# [Instructions to follow]
How many of the lines below hold the string "larger"? Say only the number.

Source records:
:::

Lemma key_call buf s k (m : bytes → JM (option nat)) (given : bytes → option nat → jni_state → Prop) :
  ffi_inv buf s.(j_ffi) → (∃ b, array_is s k b) →
  (∀ key, ∃ r s', m key s = Ret (Ok r, s') ∧ given key r s' ∧ ffi_inv buf s'.(j_ffi)) →
  ∃ r s', (key ← env_call (get_byte_array_region k 0 32); match key with None => mret None | Some key => m key end) s =
      Ret (Ok r, s') ∧ key_answer s k r (λ key, given key r s') s' ∧ ffi_inv buf s'.(j_ffi).
Proof.
  intros Hi [b Hb] Hm. destruct (decide (32 ≤ length b)%nat) as [Hl|Hl].
  - erewrite bind_ok by (by apply key_read). destruct (Hm (take 32 b)) as (r & s' & Hr & Hg & Hi').
    exists r, s'. split; [exact Hr|]. split; [|done]. exists b. by rewrite decide_True.
  - destruct (key_short s k b Hb ltac:(lia)) as (s' & Hr & Hh & _ & Hf). erewrite bind_ok by exact Hr.
    exists None, s'. split; [done|]. split; [|by rewrite Hf]. exists b. by rewrite decide_False.
Qed.

Lemma public_safe buf s k : ffi_inv buf s.(j_ffi) → (∃ b, array_is s k b) →
  ∃ r s', generate_public_key1 k s = Ret (Ok r, s') ∧
    key_answer s k r (λ key, array_given s r (x25519_public key) s') s' ∧ ffi_inv buf s'.(j_ffi).
Proof.
  intros Hi Hk. apply (key_call buf s k _ (λ key r s', array_given s r (x25519_public key) s') Hi Hk). intros key.
  destruct (make_array (x25519_public key) s) as (r & s' & Hr & Hg & _ & Hf). exists r, s'. by rewrite Hf.
Qed.

Lemma text_inv buf s r x s' : ffi_inv buf s.(j_ffi) → text_given s r x s' → ffi_inv buf s'.(j_ffi).
Proof. intros [He Ht] (_ & _ & p & _ & ->). by split. Qed.

Lemma hex_safe buf s k : ffi_inv buf s.(j_ffi) → (∃ b, array_is s k b) →
  ∃ r s', convert_x25519_key_to_hex k s = Ret (Ok r, s') ∧
    key_answer s k r (λ key, text_given s r (to_lower_hex key) s') s' ∧ ffi_inv buf s'.(j_ffi).
Proof.
  intros Hi Hk. apply (key_call buf s k _ (λ key r s', text_given s r (to_lower_hex key) s') Hi Hk). intros key.
  destruct (text_converted x25519_key_to_hex key (to_lower_hex key) s) as (r & s' & Hr & Hg).
  - eapply Forall_impl; [apply hex_plain|]. unfold plain. lia.
  - unfold x25519_key_to_hex. by rewrite encode_hex_lower.
  - exists r, s'. split; [exact Hr|]. split; [exact Hg|by eapply text_inv].
Qed.

Lemma base64_safe buf s k : ffi_inv buf s.(j_ffi) → (∃ b, array_is s k b) →
  ∃ r s', convert_x25519_key_to_base64 k s = Ret (Ok r, s') ∧
    key_answer s k r (λ key, text_given s r (base64_encode key) s') s' ∧ ffi_inv buf s'.(j_ffi).
Proof.
  intros Hi Hk. apply (key_call buf s k _ (λ key r s', text_given s r (base64_encode key) s') Hi Hk). intros key.
  destruct (text_converted x25519_key_to_base64 key (base64_encode key) s (base64_alphabet key) eq_refl) as (r & s' & Hr & Hg).
  exists r, s'. split; [exact Hr|]. split; [exact Hg|by eapply text_inv].
Qed.

Lemma result_inv buf s n p pd po m s' : result_given buf s n p pd po m s' → ffi_inv buf s'.(j_ffi).
Proof. by intros (r & d & _ & _ & _ & _ & _ & Hi). Qed.

Lemma packet_call_safe buf s c : ffi_inv buf s.(j_ffi) → (COOKIE_REPLY_SZ ≤ buf)%nat → jni_call_fits buf s c →
  match c with JWrite _ _ _ _ _ _ | JRead _ _ _ _ _ _ | JTick _ _ _ _ => True | _ => False end →
  ∃ a s', run_jni c s = Ret (Ok a, s') ∧ jni_outcome buf s c a s' ∧ ffi_inv buf s'.(j_ffi).
Proof.
  intros Hi Hbuf Hc Hk.
  destruct c as [|k|k|k|sk pk psk ka i|t src n dst m op|t src n dst m op|t dst m op]; try done; clear Hk; cbn [jni_call_fits run_jni] in *.
  - destruct Hc as ((b & Hb & Hn) & (p & pd & po & Hcb) & Hm & Hmb). pose proof (cb_size _ _ _ _ _ _ _ _ Hcb) as Hsz.
    destruct (result_call buf s t dst m op p pd po (src_slice src n) (take (Z.to_nat n) b) (FWrite p (take (Z.to_nat n) b))
      wireguard_write) as (r & s' & Hr & Hg); [done..| |apply src_slice_run; [done|lia..]|].
    { intros d Hd. cbn. rewrite length_take. lia. }
    exists (JNum r), s'. split; [by apply num_answer|]. split; [by exists p, pd, po|by eapply result_inv].
  - destruct Hc as ((b & Hb & Hn) & (p & pd & po & Hcb) & Hm & Hmb). pose proof (cb_size _ _ _ _ _ _ _ _ Hcb) as Hsz.
    destruct (result_call buf s t dst m op p pd po (src_slice src n) (take (Z.to_nat n) b) (FRead p (take (Z.to_nat n) b))
      wireguard_read) as (r & s' & Hr & Hg); [done..| |apply src_slice_run; [done|lia..]|].
    { intros d Hd. cbn. rewrite length_take. lia. }
    exists (JNum r), s'. split; [by apply num_answer|]. split; [by exists p, pd, po|by eapply result_inv].
  - destruct Hc as ((p & pd & po & Hcb) & Hmb). pose proof (cb_size _ _ _ _ _ _ _ _ Hcb) as Hsz.
    destruct (result_call buf s t dst m op p pd po (mret [] : JM bytes) [] (FTick p) (λ h _ d, wireguard_tick h d))
      as (r & s' & Hr & Hg); [done..|intros d Hd; cbn; lia|done|].
    exists (JNum r), s'. split; [by apply num_answer|]. split; [by exists p, pd, po|by eapply result_inv].
Qed.

Lemma jni_call_safe buf c s :
  ffi_inv buf s.(j_ffi) → (COOKIE_REPLY_SZ ≤ buf)%nat → jni_call_fits buf s c →
  ∃ a s', run_jni c s = Ret (Ok a, s') ∧ jni_outcome buf s c a s' ∧ ffi_inv buf s'.(j_ffi).
Proof.
  intros Hi Hbuf Hc. destruct c as [|k|k|k|sk pk psk ka i| | |]; try (by apply packet_call_safe); cbn [jni_call_fits run_jni jni_outcome] in *.
  - destruct (secret_safe buf s Hi) as (r & s' & Hr & Hg & Hi'). exists (JRef r), s'. split; [by apply ref_answer|done].
  - destruct (public_safe buf s k Hi Hc) as (r & s' & Hr & Hg & Hi'). exists (JRef r), s'. split; [by apply ref_answer|done].
  - destruct (hex_safe buf s k Hi Hc) as (r & s' & Hr & Hg & Hi'). exists (JRef r), s'. split; [by apply ref_answer|done].
  - destruct (base64_safe buf s k Hi Hc) as (r & s' & Hr & Hg & Hi'). exists (JRef r), s'. split; [by apply ref_answer|done].
  - destruct (create_safe buf s sk pk psk ka i Hi Hc) as (n & s' & Hr & Hg). exists (JNum n), s'.
    split; [by apply num_answer|]. split; [exact Hg|]. by destruct Hg as (k & _ & _ & Hi' & _).
Qed.

(** A Java program: before each call it may do what it likes to its heap and to
    the memory of its buffers.  Every call that keeps to its contract is
    answered, and so on. *)
Fixpoint jni_session_safe (buf : nat) (calls : list jni_call) (f : ffi_state) : Prop :=
  match calls with
  | [] => True
  | c :: calls => ∀ vm memory, let s := MkJni _ vm memory f in
    jni_call_fits buf s c →
    ∃ a s', run_jni c s = Ret (Ok a, s') ∧ jni_outcome buf s c a s' ∧ jni_session_safe buf calls s'.(j_ffi)
  end.

Lemma jni_session_inv buf calls f : ffi_inv buf f → (COOKIE_REPLY_SZ ≤ buf)%nat → jni_session_safe buf calls f.
Proof.
  intros Hi Hbuf. revert f Hi. induction calls as [|c calls IH]; intros f Hi; [done|]. intros vm memory s Hc.
  destruct (jni_call_safe buf c s Hi Hbuf Hc) as (a & s' & Hr & Ho & Hi'). exists a, s'. split_and!; auto.
Qed.

(** C40.  The Java bindings are safe for programs that keep to a contract.  The
    program has settled on a number [buf] of at least 64; its references are to
    live objects, its keys are ASCII text, its tunnels were given out; sizes are
    not negative, below [2^31] and not larger than the arrays and buffers; a
    packet that is written is 32 bytes shorter than its buffer and than [buf]; a
    buffer for reading has at least [buf] bytes and room for the datagram; one
    for a tick has at least 32 bytes.  Then in any sequence of calls, started
    with no tunnels, whatever the program does to its own memory in between, no
    call panics or reads or writes outside of a buffer.  A call for a key gives
    an array or a string with it, or null; one for a tunnel gives a live tunnel
    or zero; one for a packet reports the operation in its buffer, puts the
    packet in the front of the other one, if it is another one, and returns its
    size, not truncated.  No other buffer and no other tunnel changes. *)
Theorem jni_calls_safe buf calls w :
  (COOKIE_REPLY_SZ ≤ buf)%nat → steady w.(w_env) → jni_session_safe buf calls (MkFfi ∅ ∅ w).
Proof. intros Hbuf Hw. apply jni_session_inv; [|done]. by split. Qed.
End Calls.

(** ** What is not freed, and what is not checked *)

Section Leaks.
Context `{CryptoLaws, Base64Laws, HexLaws, JNIEnvLaws, BoxesLaws}.

Fixpoint repeat_call (n : nat) (c : jni_call) : M () jni_state () :=
  match n with
  | O => mret ()
  | S n => _ ← run_jni c; repeat_call n c
  end.

(** Each conversion of a key leaves a string behind. *)
Lemma conversions_leak buf n k b s :
  ffi_inv buf s.(j_ffi) → array_is s k b → (32 ≤ length b)%nat →
  ∃ s', repeat_call n (JKeyHex k) s = Ret (Ok (), s') ∧ base.size s'.(j_ffi).(ffi_strings) = (n + base.size s.(j_ffi).(ffi_strings))%nat.
Proof.
  revert s. induction n as [|n IH]; intros s Hi Hb Hl; [by exists s|]. cbn [repeat_call].
  destruct (hex_safe buf s k Hi (ex_intro _ b Hb)) as (r & s1 & Hr & (b' & Hb' & Hg) & Hi1).
  assert (b' = b) as -> by (destruct Hb as (x & -> & Hx), Hb' as (y & [= <-] & Hy); by rewrite Hx in Hy; simplify_eq).
  rewrite decide_True in Hg by done. destruct Hg as (Hs & _ & p & Hp & Hf).
  erewrite bind_ok by (by apply ref_answer). destruct (IH s1 Hi1) as (s2 & Hr2 & Hsz); [|done|].
  - destruct Hb as (x & -> & Hx). exists x. split; [done|]. destruct r as [r|]; [destruct Hs as [-> _]|rewrite Hs]; done.
  - exists s2. split; [exact Hr2|]. rewrite Hsz, Hf. cbn. rewrite map_size_insert_None by done. lia.
Qed.

(** A size is taken as it is given: one that is larger than the buffer, or
    negative, is read and written past its end. *)
Lemma size_not_checked s tunnel dst pd m op po mo size :
  buffer_of s dst pd m → buffer_of s op po mo → Z.of_nat (length m) < wrap 32 size →
  run_periodic_task tunnel dst size op s = Panic.
Proof.
  intros Hd Ho Hs. unfold run_periodic_task. rewrite (with_buffers_run s dst op pd m po mo) by done.
  destruct Hd as (r & _ & _ & Hm). unfold dst_slice, memory_at, mbind, M_bind, gets. rewrite Hm. cbn.
  unfold from_raw_parts. by rewrite (proj2 (Z.leb_gt _ _)) by done.
Qed.

Lemma negative_size n : - 2 ^ 31 ≤ n < 0 → 2 ^ 31 ≤ wrap 32 n.
Proof. intros Hn. unfold wrap. replace n with (n + 2 ^ 32 + (-1) * 2 ^ 32) by lia. rewrite Z.mod_add, Z.mod_small by lia. lia. Qed.
End Leaks.

Section Faults.
Context `{Crypto, Base64, Hex, JNIEnv, Boxes}.

(** No tunnel and no string of the C bindings is gone. *)
Definition nothing_freed (f f' : ffi_state) : Prop :=
  f.(ffi_strings) ⊆ f'.(ffi_strings) ∧ dom f.(ffi_tunnels) ⊆ dom f'.(ffi_tunnels).

#[local] Instance nothing_freed_preorder : PreOrder nothing_freed.
Proof. split; [by split|]. intros f1 f2 f3 [S1 T1] [S2 T2]. split; by etransitivity. Qed.

#[local] Instance kept_preorder : PreOrder (λ s s' : jni_state, nothing_freed s.(j_ffi) s'.(j_ffi)).
Proof. split; [intros s; reflexivity|]. intros s1 s2 s3. apply transitivity. Qed.

Lemma into_raw_keeps x : preserves nothing_freed (into_raw x).
Proof.
  intros f r f'. unfold into_raw. intros [= <- <-]. split; [|done]. cbn. apply insert_subseteq.
  apply not_elem_of_dom, is_fresh.
Qed.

:::

# [Task output]
2